--- MATERIALS PROVIDED ---

(* ===== verification/Ustdio.v ===== *)
(** Formatted output of user programs: src/user/stdio.c.

    Characters go through one line buffer; a [write] system call is recorded
    with its descriptor and bytes. *)
From S2P Require Import Prelude CString Spinlock Printf.

Definition MAX_LEN : Z := 64.
Definition fflush : Z := 10.
Definition STDOUT : Z := 1.

Record ust : Type := mkUst { u_mem : mem; u_buf : list Z; u_idx : Z; u_writes : list (Z * list Z) }.

Definition digits : list Z := chars "0123456789ABCDEF".

Definition uload8 (a : Z) : K ust Z := kget (fun s => ld8 (u_mem s) a).

(** [buf[idx++] = c; if (idx == MAX_LEN || c == fflush) write(fd, buf, idx)]. *)
Definition putc (fd c : Z) : K ust unit := fun s =>
  if (0 <=? u_idx s) && (u_idx s <? Z.of_nat (length (u_buf s))) then
    let b := <[Z.to_nat (u_idx s) := u8 c]> (u_buf s) in
    let i := u_idx s + 1 in
    if (i =? MAX_LEN) || (u8 c =? fflush)
    then Ret (tt, mkUst (u_mem s) b 0 (u_writes s ++ [(fd, take (Z.to_nat i) b)]))
    else Ret (tt, mkUst (u_mem s) b i (u_writes s))
  else Fault.

Fixpoint put_all (fd : Z) (cs : list Z) : K ust unit :=
  match cs with [] => kret tt | c :: cs => putc fd c ;; put_all fd cs end.

(** The local buffer of sixteen characters, filled from the last digit on; the
    loop gives its contents. *)
Fixpoint digits_loop (fuel : nat) (x base : Z) (acc : list Z) : K ust (list Z) :=
  match fuel with
  | O => knofuel
  | S fuel =>
      if 16 <=? Z.of_nat (length acc) then kfault else
      let acc := acc ++ [digit digits (x mod base)] in
      let x := x / base in
      if negb (x =? 0) then digits_loop fuel x base acc else kret acc
  end.
Definition printint (fd xx base : Z) (sgn : bool) : K ust unit :=
  let neg := sgn && (s32 xx <? 0) in
  let x := if neg then u32 (- s32 xx) else u32 xx in
  ds <- digits_loop 33 x base [] ;;
  ds <- (if neg then if 16 <=? Z.of_nat (length ds) then kfault else kret (ds ++ [chr "-"]) else kret ds) ;;
  put_all fd (rev ds).

Fixpoint ptr_loop (k : nat) (fd x : Z) : K ust unit :=
  match k with
  | O => kret tt
  | S k => putc fd (digit digits (Z.shiftr x 60)) ;; ptr_loop k fd (u64 (Z.shiftl x 4))
  end.
Definition printptr (fd x : Z) : K ust unit :=
  putc fd (chr "0") ;; putc fd (chr "x") ;; ptr_loop 16 fd x.

Definition va_arg (ap : list Z) : K ust (Z * list Z) :=
  match ap with [] => kfault | a :: ap => kret (a, ap) end.

Fixpoint put_string (fuel : nat) (fd str : Z) : K ust unit :=
  match fuel with
  | O => knofuel
  | S fuel => c <- uload8 str ;; if c =? 0 then kret tt else putc fd c ;; put_string fuel fd (str + 1)
  end.

(** What follows a percent sign: the characters skipped in addition, and the
    remaining arguments. A null string prints as "(null)". *)
Definition conversion (sfuel : nat) (fd c0 c1 c2 : Z) (ap : list Z) : K ust (Z * list Z) :=
  let int base sgn skip := x <- va_arg ap ;; printint fd (fst x) base sgn ;; kret (skip, snd x) in
  if c0 =? chr "d" then int 10 true 0 else
  if (c0 =? chr "l") && (c1 =? chr "d") then int 10 true 1 else
  if (c0 =? chr "l") && (c1 =? chr "l") && (c2 =? chr "d") then int 10 true 2 else
  if c0 =? chr "u" then int 10 false 0 else
  if (c0 =? chr "l") && (c1 =? chr "u") then int 10 false 1 else
  if (c0 =? chr "l") && (c1 =? chr "l") && (c2 =? chr "u") then int 10 false 2 else
  if c0 =? chr "x" then int 16 false 0 else
  if (c0 =? chr "l") && (c1 =? chr "x") then int 16 false 1 else
  if (c0 =? chr "l") && (c1 =? chr "l") && (c2 =? chr "x") then int 16 false 2 else
  if c0 =? chr "p" then x <- va_arg ap ;; printptr fd (fst x) ;; kret (0, snd x) else
  if c0 =? chr "s" then
    x <- va_arg ap ;;
    (if fst x =? 0 then put_all fd (chars "(null)") else put_string sfuel fd (fst x)) ;; kret (0, snd x) else
  if c0 =? chr "%" then putc fd (chr "%") ;; kret (0, ap) else
  putc fd (chr "%") ;; putc fd c0 ;; kret (0, ap).

Fixpoint vprintf_loop (fuel sfuel : nat) (fd fmt i : Z) (percent : bool) (ap : list Z) : K ust unit :=
  match fuel with
  | O => knofuel
  | S fuel =>
      c0 <- uload8 (fmt + i) ;;
      if c0 =? 0 then kret tt else
      if negb percent then
        if c0 =? chr "%" then vprintf_loop fuel sfuel fd fmt (i + 1) true ap
        else putc fd c0 ;; vprintf_loop fuel sfuel fd fmt (i + 1) false ap
      else
        c1 <- uload8 (fmt + i + 1) ;;
        c2 <- (if negb (c1 =? 0) then uload8 (fmt + i + 2) else kret 0) ;;
        x <- conversion sfuel fd c0 c1 c2 ap ;;
        vprintf_loop fuel sfuel fd fmt (i + fst x + 1) false (snd x)
  end.
Definition vprintf (fuel sfuel : nat) (fd fmt : Z) (ap : list Z) : K ust unit :=
  vprintf_loop fuel sfuel fd fmt 0 false ap.
Definition fprintf (fuel sfuel : nat) (fd fmt : Z) (ap : list Z) : K ust unit := vprintf fuel sfuel fd fmt ap.
Definition printf (fuel sfuel : nat) (fmt : Z) (ap : list Z) : K ust unit := vprintf fuel sfuel STDOUT fmt ap.

(** ** The line buffer *)

(** Everything handed to [putc] so far: what was written and what waits. *)
Definition pending (s : ust) : list Z := take (Z.to_nat (u_idx s)) (u_buf s).
Definition stream (s : ust) : list Z := concat (map snd (u_writes s)) ++ pending s.

Record buf_ok (s : ust) : Prop := {
  bo_len : length (u_buf s) = 64%nat;
  bo_idx : 0 <= u_idx s < MAX_LEN;
  bo_line : Forall (fun c => c <> fflush) (pending s)
}.

Lemma putc_ok fd c s :
  buf_ok s -> exists s', putc fd c s = Ret (tt, s') /\ buf_ok s' /\ stream s' = stream s ++ [u8 c] /\
    u_mem s' = u_mem s /\ (u8 c = fflush -> u_idx s' = 0) /\
    exists ws, u_writes s' = u_writes s ++ ws /\ Forall (fun w => w.1 = fd /\ (length w.2 <= 64)%nat) ws.
Proof.
  intros [Hl Hi Hn]. unfold MAX_LEN in *. unfold putc. rewrite Hl.
  rewrite (proj2 (Z.leb_le _ _)), (proj2 (Z.ltb_lt _ _)) by lia. cbn [andb].
  set (b := <[_ := _]> _).
  assert (Hb : take (Z.to_nat (u_idx s + 1)) b = pending s ++ [u8 c]).
  { unfold pending, b. replace (Z.to_nat (u_idx s + 1)) with (S (Z.to_nat (u_idx s))) by lia.
    rewrite (take_S_r _ _ (u8 c)) by (apply list_lookup_insert_eq; lia).
    by rewrite take_insert_ge by lia. }
  assert (Hbl : length b = 64%nat) by (unfold b; by rewrite length_insert).
  assert (Hst : concat (map snd (u_writes s)) ++ pending s ++ [u8 c] = stream s ++ [u8 c]) by (unfold stream; by rewrite app_assoc).
  destruct ((u_idx s + 1 =? MAX_LEN) || (u8 c =? fflush)) eqn:Hc.
  - eexists. split; [reflexivity|]. split; [split; cbn; [done|unfold MAX_LEN; lia|constructor]|].
    split; [|split; [done|split; [done|]]].
    + unfold stream at 1. cbn. rewrite map_app, concat_app, Hb. cbn. by rewrite !app_nil_r, <- Hst.
    + eexists. split; [reflexivity|]. constructor; [|done]. cbn. split; [done|]. rewrite length_take. lia.
  - apply orb_false_iff in Hc as [Hc1 Hc2]. bool_to_prop. unfold MAX_LEN in *.
    eexists. split; [reflexivity|]. split; [split; cbn; [done|unfold MAX_LEN; lia|]|].
    + unfold pending. cbn. rewrite Hb. apply Forall_app. split; [done|]. by constructor.
    + split; [unfold stream, pending; cbn; by rewrite Hb, Hst|]. split; [done|]. split; [done|].
      exists []. by rewrite app_nil_r.
Qed.

(** C34. The line buffer loses and reorders nothing: whatever characters a
    program prints, the bytes of its [write] calls followed by those still in
    the buffer are exactly the characters in the order they were printed; the
    buffer never overflows, each call writes at most 64 bytes, and no complete
    line is left waiting. *)
Theorem line_buffer_stream fd cs s :
  buf_ok s ->
  exists s', put_all fd cs s = Ret (tt, s') /\ buf_ok s' /\ stream s' = stream s ++ map u8 cs /\
    exists ws, u_writes s' = u_writes s ++ ws /\ Forall (fun w => w.1 = fd /\ (length w.2 <= 64)%nat) ws.
Proof.
  revert s. induction cs as [|c cs IH]; intros s Hs; cbn [put_all map].
  - exists s. split; [done|]. split; [done|]. rewrite app_nil_r. split; [done|]. exists []. by rewrite app_nil_r.
  - destruct (putc_ok fd c s Hs) as (s1 & H1 & Hs1 & Hst1 & _ & _ & ws1 & Hw1 & HF1). erewrite kbind_ret by exact H1.
    destruct (IH s1 Hs1) as (s2 & H2 & Hs2 & Hst2 & ws2 & Hw2 & HF2). exists s2. split; [done|]. split; [done|].
    split; [rewrite Hst2, Hst1, <- app_assoc; done|].
    exists (ws1 ++ ws2). rewrite Hw2, Hw1, app_assoc. split; [done|]. by apply Forall_app.
Qed.

Definition demo_ust : ust := mkUst (fun _ => 0) (replicate 64 0) 0 [].

Lemma line_buffer_stream_witness :
  exists s', put_all 1 [104; 105; 10; 104] demo_ust = Ret (tt, s') /\ stream s' = [104; 105; 10; 104] /\ u_writes s' = [(1, [104; 105; 10])].
Proof.
  destruct (line_buffer_stream 1 [104; 105; 10; 104] demo_ust) as (s' & H & _ & Hst & _).
  - split; [reflexivity|cbn; unfold MAX_LEN; lia|constructor].
  - exists s'. split; [exact H|]. split; [exact Hst|]. revert H. vm_compute. intros [= <-]. reflexivity.
Defined.

(** ** Formats of strings *)

(** A format whose conversions are all %s, and its arguments. *)
Fixpoint fmt_ok (n : nat) (m : mem) (f ap : list Z) : Prop :=
  match f with
  | [] => True
  | c :: f =>
      if c =? chr "%" then
        match f, ap with
        | c0 :: f, a :: ap => c0 = chr "s" /\ a <> 0 /\ (exists l, cstr m a l /\ (length l < n)%nat) /\ fmt_ok n m f ap
        | _, _ => False
        end
      else fmt_ok n m f ap
  end.

(** What such a format prints: its characters, and the strings for the
    conversions. *)
Fixpoint fmt_prints (m : mem) (f ap text : list Z) : Prop :=
  match f with
  | [] => text = []
  | c :: f =>
      if c =? chr "%" then
        match f, ap with
        | _ :: f, a :: ap => exists l t, cstr m a l /\ text = l ++ t /\ fmt_prints m f ap t
        | _, _ => False
        end
      else exists t, text = c :: t /\ fmt_prints m f ap t
  end.

(** [s'] comes after [s]: [text] has been printed to [fd]. *)
Record printed (fd : Z) (text : list Z) (s s' : ust) : Prop := {
  pr_ok : buf_ok s';
  pr_mem : u_mem s' = u_mem s;
  pr_stream : stream s' = stream s ++ text;
  pr_writes : exists ws, u_writes s' = u_writes s ++ ws /\ Forall (fun w => w.1 = fd) ws
}.
Lemma printed_refl fd s : buf_ok s -> printed fd [] s s.
Proof. intros Hs. split; [done|done|by rewrite app_nil_r|]. exists []. by rewrite app_nil_r. Qed.
Lemma printed_trans fd t1 t2 s1 s2 s3 : printed fd t1 s1 s2 -> printed fd t2 s2 s3 -> printed fd (t1 ++ t2) s1 s3.
Proof.
  intros [_ M1 S1 (ws1 & W1 & F1)] [Hok M2 S2 (ws2 & W2 & F2)]. split; [done|congruence|by rewrite S2, S1, app_assoc|].
  exists (ws1 ++ ws2). rewrite W2, W1, app_assoc. split; [done|]. by apply Forall_app.
Qed.
(** A character of a string in memory. *)
Lemma putc_prints fd a s : buf_ok s -> exists s', putc fd (ld8 (u_mem s) a) s = Ret (tt, s') /\ printed fd [ld8 (u_mem s) a] s s'.
Proof.
  intros Hs. destruct (putc_ok fd (ld8 (u_mem s) a) s Hs) as (s1 & R1 & Hs1 & St1 & Hm1 & _ & ws & W1 & F1). exists s1. split; [done|].
  rewrite u8_small in St1 by apply ld8_range. split; [done|done|done|]. exists ws. split; [done|]. eapply Forall_impl; [exact F1|]. by intros w [Hw _].
Qed.

Lemma put_string_ok n : forall fd a l s, cstr (u_mem s) a l -> (length l < n)%nat -> buf_ok s ->
  exists s', put_string n fd a s = Ret (tt, s') /\ printed fd l s s'.
Proof.
  induction n as [|n IH]; intros fd a l s Hc Hl Hs; [lia|]. cbn [put_string]. krun. destruct l as [|c l]; cbn [cstr length] in *.
  - rewrite Hc. cbn. exists s. split; [done|by apply printed_refl].
  - destruct Hc as (E & H0 & Hc). destruct (putc_prints fd a s Hs) as (s1 & R1 & P1). rewrite E in *. rewrite (proj2 (Z.eqb_neq _ _) H0).
    erewrite kbind_ret by exact R1. destruct P1 as [Hs1 Hm1 St1 W1].
    destruct (IH fd (a + 1) l s1) as (s2 & R2 & P2); [by rewrite Hm1|lia|done|].
    exists s2. split; [done|]. by apply (printed_trans fd [c] l s s1 s2).
Qed.

(** The characters of [f] are printed as they are, its conversions as the
    strings of [ap]. *)
Lemma vprintf_loop_ok fuel : forall f sfuel fd fmt i ap s, cstr (u_mem s) (fmt + i) f -> fmt_ok sfuel (u_mem s) f ap -> buf_ok s -> (length f < fuel)%nat ->
  exists s' text, vprintf_loop fuel sfuel fd fmt i false ap s = Ret (tt, s') /\ printed fd text s s' /\ fmt_prints (u_mem s) f ap text.
Proof.
  induction fuel as [fuel IH] using lt_wf_ind. intros f sfuel fd fmt i ap s Hc Hf Hs Hn. destruct fuel as [|fuel]; [lia|]. cbn [vprintf_loop]. krun.
  destruct f as [|c f]; cbn [cstr length fmt_ok fmt_prints] in *.
  { rewrite Hc. cbn. exists s, []. split; [done|]. split; [by apply printed_refl|done]. }
  destruct Hc as (Ec & H0 & Hc). destruct (c =? chr "%") eqn:E; cbn [negb].
  - rewrite Ec, (proj2 (Z.eqb_neq _ _) H0), E. cbn [negb].
    destruct f as [|c0 f]; [done|]. destruct ap as [|a ap]; [done|]. destruct Hf as (-> & Ha & (l & Hl & Hln) & Hf). destruct Hc as (Hc0 & _ & Hc). cbn [length] in Hn.
    destruct fuel as [|fuel]; [lia|]. cbn [vprintf_loop]. krun. rewrite Z.add_assoc, Hc0. change (chr "s" =? 0) with false. cbv iota. cbn [negb].
    destruct (put_string_ok sfuel fd a l s Hl Hln Hs) as (s1 & R1 & P1). pose proof P1 as [Hs1 Hm1 _ _].
    assert (Hcv : forall c1 c2, conversion sfuel fd (chr "s") c1 c2 (a :: ap) s = Ret ((0, ap), s1)).
    { intros c1 c2. transitivity (((if a =? 0 then put_all fd (chars "(null)") else put_string sfuel fd a) ;; kret (0, ap)) s); [reflexivity|].
      rewrite (proj2 (Z.eqb_neq _ _) Ha). by erewrite kbind_ret by exact R1. }
    assert (Hgo : forall c2, (x <- conversion sfuel fd (chr "s") (ld8 (u_mem s) (fmt + i + 1 + 1)) c2 (a :: ap) ;; vprintf_loop fuel sfuel fd fmt (i + 1 + fst x + 1) false (snd x)) s =
      vprintf_loop fuel sfuel fd fmt (i + 1 + 0 + 1) false ap s1) by (intros c2; by erewrite kbind_ret by apply Hcv).
    destruct (IH fuel ltac:(lia) f sfuel fd fmt (i + 1 + 0 + 1) ap s1) as (s2 & t & R2 & P2 & Ht);
      [rewrite Hm1; by replace (fmt + (i + 1 + 0 + 1)) with (fmt + i + 1 + 1) by lia|by rewrite Hm1|done|lia|].
    exists s2, (l ++ t). split; [rewrite <- R2; krun; destruct (negb _); krun; apply Hgo|]. split; [by eapply printed_trans|].
    exists l, t. rewrite Hm1 in Ht. done.
  - destruct (putc_prints fd (fmt + i) s Hs) as (s1 & R1 & P1). rewrite Ec in *. rewrite (proj2 (Z.eqb_neq _ _) H0), E. cbn [negb].
    erewrite kbind_ret by exact R1. pose proof P1 as [Hs1 Hm1 _ _].
    destruct (IH fuel ltac:(lia) f sfuel fd fmt (i + 1) ap s1) as (s2 & t & R2 & P2 & Ht); [by rewrite Hm1, Z.add_assoc|by rewrite Hm1|done|lia|].
    exists s2, (c :: t). split; [done|]. split; [by apply (printed_trans fd [c] t s s1 s2)|]. exists t. by rewrite Hm1 in Ht.
Qed.

(** A text that ends a line leaves nothing in the buffer: all of it, and what
    waited before, has been written. *)
Lemma printed_line fd t s s' : printed fd (t ++ [fflush]) s s' -> pending s' = [] /\
  exists ws, u_writes s' = u_writes s ++ ws /\ Forall (fun w => w.1 = fd) ws /\ concat (map snd ws) = pending s ++ t ++ [fflush].
Proof.
  intros [[_ _ Hl] _ St (ws & W & F)]. unfold stream in St. rewrite W, map_app, concat_app, <- !app_assoc in St. apply app_inv_head in St.
  assert (Hp : pending s' = []).
  { destruct (pending s') as [|c l] eqn:E using rev_ind; [done|]. rewrite !app_assoc in St. apply app_inj_tail in St as [_ ->].
    apply Forall_app in Hl as [_ Hl]. inversion Hl. done. }
  split; [done|]. exists ws. split; [done|]. split; [done|]. rewrite Hp, app_nil_r in St. exact St.
Qed.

---

• THE PROBLEM:
Set down exactly the lines from the start of the records to the line with "O => kret tt". Include that line, and add nothing more.

• EXERCISE RESPONSE:
(* ===== verification/Ustdio.v ===== *)
(** Formatted output of user programs: src/user/stdio.c.

    Characters go through one line buffer; a [write] system call is recorded
    with its descriptor and bytes. *)
From S2P Require Import Prelude CString Spinlock Printf.

Definition MAX_LEN : Z := 64.
Definition fflush : Z := 10.
Definition STDOUT : Z := 1.

Record ust : Type := mkUst { u_mem : mem; u_buf : list Z; u_idx : Z; u_writes : list (Z * list Z) }.

Definition digits : list Z := chars "0123456789ABCDEF".

Definition uload8 (a : Z) : K ust Z := kget (fun s => ld8 (u_mem s) a).

(** [buf[idx++] = c; if (idx == MAX_LEN || c == fflush) write(fd, buf, idx)]. *)
Definition putc (fd c : Z) : K ust unit := fun s =>
  if (0 <=? u_idx s) && (u_idx s <? Z.of_nat (length (u_buf s))) then
    let b := <[Z.to_nat (u_idx s) := u8 c]> (u_buf s) in
    let i := u_idx s + 1 in
    if (i =? MAX_LEN) || (u8 c =? fflush)
    then Ret (tt, mkUst (u_mem s) b 0 (u_writes s ++ [(fd, take (Z.to_nat i) b)]))
    else Ret (tt, mkUst (u_mem s) b i (u_writes s))
  else Fault.

Fixpoint put_all (fd : Z) (cs : list Z) : K ust unit :=
  match cs with [] => kret tt | c :: cs => putc fd c ;; put_all fd cs end.

(** The local buffer of sixteen characters, filled from the last digit on; the
    loop gives its contents. *)
Fixpoint digits_loop (fuel : nat) (x base : Z) (acc : list Z) : K ust (list Z) :=
  match fuel with
  | O => knofuel
  | S fuel =>
      if 16 <=? Z.of_nat (length acc) then kfault else
      let acc := acc ++ [digit digits (x mod base)] in
      let x := x / base in
      if negb (x =? 0) then digits_loop fuel x base acc else kret acc
  end.
Definition printint (fd xx base : Z) (sgn : bool) : K ust unit :=
  let neg := sgn && (s32 xx <? 0) in
  let x := if neg then u32 (- s32 xx) else u32 xx in
  ds <- digits_loop 33 x base [] ;;
  ds <- (if neg then if 16 <=? Z.of_nat (length ds) then kfault else kret (ds ++ [chr "-"]) else kret ds) ;;
  put_all fd (rev ds).

Fixpoint ptr_loop (k : nat) (fd x : Z) : K ust unit :=
  match k with
  | O => kret tt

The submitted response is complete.